• TASK ITEM: Every line of the entries below that carries the string "Hidem" should be copied.

##### RECORDS FOR THIS TASK #####

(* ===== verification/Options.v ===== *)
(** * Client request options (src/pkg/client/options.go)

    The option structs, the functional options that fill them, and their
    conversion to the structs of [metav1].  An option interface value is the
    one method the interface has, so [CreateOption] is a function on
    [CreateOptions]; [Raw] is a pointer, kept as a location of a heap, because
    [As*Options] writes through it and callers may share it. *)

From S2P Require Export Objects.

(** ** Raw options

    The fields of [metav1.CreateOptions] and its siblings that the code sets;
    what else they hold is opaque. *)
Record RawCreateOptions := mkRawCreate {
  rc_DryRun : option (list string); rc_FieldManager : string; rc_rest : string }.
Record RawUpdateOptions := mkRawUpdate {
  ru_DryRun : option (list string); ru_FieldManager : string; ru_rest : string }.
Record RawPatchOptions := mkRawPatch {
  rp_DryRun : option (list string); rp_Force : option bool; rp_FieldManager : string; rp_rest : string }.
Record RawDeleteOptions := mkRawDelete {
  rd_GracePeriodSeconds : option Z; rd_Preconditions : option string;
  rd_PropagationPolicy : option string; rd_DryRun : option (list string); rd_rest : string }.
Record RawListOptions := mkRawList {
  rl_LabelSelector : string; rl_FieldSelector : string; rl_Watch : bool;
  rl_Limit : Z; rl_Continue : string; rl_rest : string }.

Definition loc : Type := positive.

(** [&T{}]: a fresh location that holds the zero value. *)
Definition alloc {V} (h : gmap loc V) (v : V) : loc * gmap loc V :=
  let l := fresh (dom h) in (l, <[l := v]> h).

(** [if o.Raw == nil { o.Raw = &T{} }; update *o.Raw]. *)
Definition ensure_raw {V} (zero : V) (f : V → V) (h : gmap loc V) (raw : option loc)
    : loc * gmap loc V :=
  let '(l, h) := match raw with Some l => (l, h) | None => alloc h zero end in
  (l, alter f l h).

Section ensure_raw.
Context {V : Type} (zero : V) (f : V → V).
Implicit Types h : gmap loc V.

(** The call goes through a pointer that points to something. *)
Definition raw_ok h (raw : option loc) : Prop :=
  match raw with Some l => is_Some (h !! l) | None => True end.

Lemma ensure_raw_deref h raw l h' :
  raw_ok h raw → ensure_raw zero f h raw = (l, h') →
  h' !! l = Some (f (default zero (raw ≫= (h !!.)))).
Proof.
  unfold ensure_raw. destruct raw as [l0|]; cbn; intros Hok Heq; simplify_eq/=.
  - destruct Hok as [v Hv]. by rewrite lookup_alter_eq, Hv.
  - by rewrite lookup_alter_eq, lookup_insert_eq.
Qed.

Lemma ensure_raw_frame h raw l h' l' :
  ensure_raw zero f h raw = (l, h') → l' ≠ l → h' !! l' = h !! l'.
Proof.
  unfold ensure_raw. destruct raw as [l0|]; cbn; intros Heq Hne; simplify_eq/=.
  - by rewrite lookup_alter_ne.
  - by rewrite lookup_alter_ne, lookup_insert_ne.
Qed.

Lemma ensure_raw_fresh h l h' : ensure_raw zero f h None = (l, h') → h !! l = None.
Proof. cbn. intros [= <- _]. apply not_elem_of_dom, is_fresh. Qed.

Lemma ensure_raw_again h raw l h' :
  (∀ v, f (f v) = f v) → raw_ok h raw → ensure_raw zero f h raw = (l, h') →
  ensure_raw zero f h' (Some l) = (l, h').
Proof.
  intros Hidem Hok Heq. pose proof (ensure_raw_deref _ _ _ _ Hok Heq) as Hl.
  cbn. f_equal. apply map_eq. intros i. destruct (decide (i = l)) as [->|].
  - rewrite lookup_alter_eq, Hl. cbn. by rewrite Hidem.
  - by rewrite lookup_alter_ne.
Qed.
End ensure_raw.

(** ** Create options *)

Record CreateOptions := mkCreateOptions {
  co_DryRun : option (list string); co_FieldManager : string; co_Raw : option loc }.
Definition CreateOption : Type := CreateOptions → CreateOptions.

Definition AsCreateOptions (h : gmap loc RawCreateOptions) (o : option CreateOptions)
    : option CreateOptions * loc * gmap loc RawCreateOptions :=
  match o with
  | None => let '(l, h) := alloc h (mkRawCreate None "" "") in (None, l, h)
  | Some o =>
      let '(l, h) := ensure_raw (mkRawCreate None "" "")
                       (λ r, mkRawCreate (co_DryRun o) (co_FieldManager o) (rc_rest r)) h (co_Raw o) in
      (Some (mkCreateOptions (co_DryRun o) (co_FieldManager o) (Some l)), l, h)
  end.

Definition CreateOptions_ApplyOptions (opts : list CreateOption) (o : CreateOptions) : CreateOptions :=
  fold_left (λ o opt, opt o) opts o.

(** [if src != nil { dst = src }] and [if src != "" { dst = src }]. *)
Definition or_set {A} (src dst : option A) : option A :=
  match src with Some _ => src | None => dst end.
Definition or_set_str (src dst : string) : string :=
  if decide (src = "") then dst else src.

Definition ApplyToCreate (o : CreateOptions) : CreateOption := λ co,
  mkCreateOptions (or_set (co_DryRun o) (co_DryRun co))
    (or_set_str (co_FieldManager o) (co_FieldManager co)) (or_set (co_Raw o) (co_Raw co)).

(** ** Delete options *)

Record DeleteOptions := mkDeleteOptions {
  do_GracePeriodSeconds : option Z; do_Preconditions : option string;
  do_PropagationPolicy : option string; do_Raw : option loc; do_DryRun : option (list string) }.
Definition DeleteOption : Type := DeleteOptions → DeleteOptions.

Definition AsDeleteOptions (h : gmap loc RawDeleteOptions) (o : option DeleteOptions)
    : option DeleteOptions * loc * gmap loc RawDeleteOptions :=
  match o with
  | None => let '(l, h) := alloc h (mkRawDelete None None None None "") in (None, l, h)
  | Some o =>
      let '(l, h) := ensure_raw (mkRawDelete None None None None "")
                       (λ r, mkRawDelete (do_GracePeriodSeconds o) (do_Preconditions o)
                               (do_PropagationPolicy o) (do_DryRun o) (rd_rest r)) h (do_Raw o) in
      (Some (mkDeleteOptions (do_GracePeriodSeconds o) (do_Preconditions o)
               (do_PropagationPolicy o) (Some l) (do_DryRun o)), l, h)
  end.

#####

• WRITTEN REPLY:
  intros Hidem Hok Heq. pose proof (ensure_raw_deref _ _ _ _ Hok Heq) as Hl.
  - rewrite lookup_alter_eq, Hl. cbn. by rewrite Hidem.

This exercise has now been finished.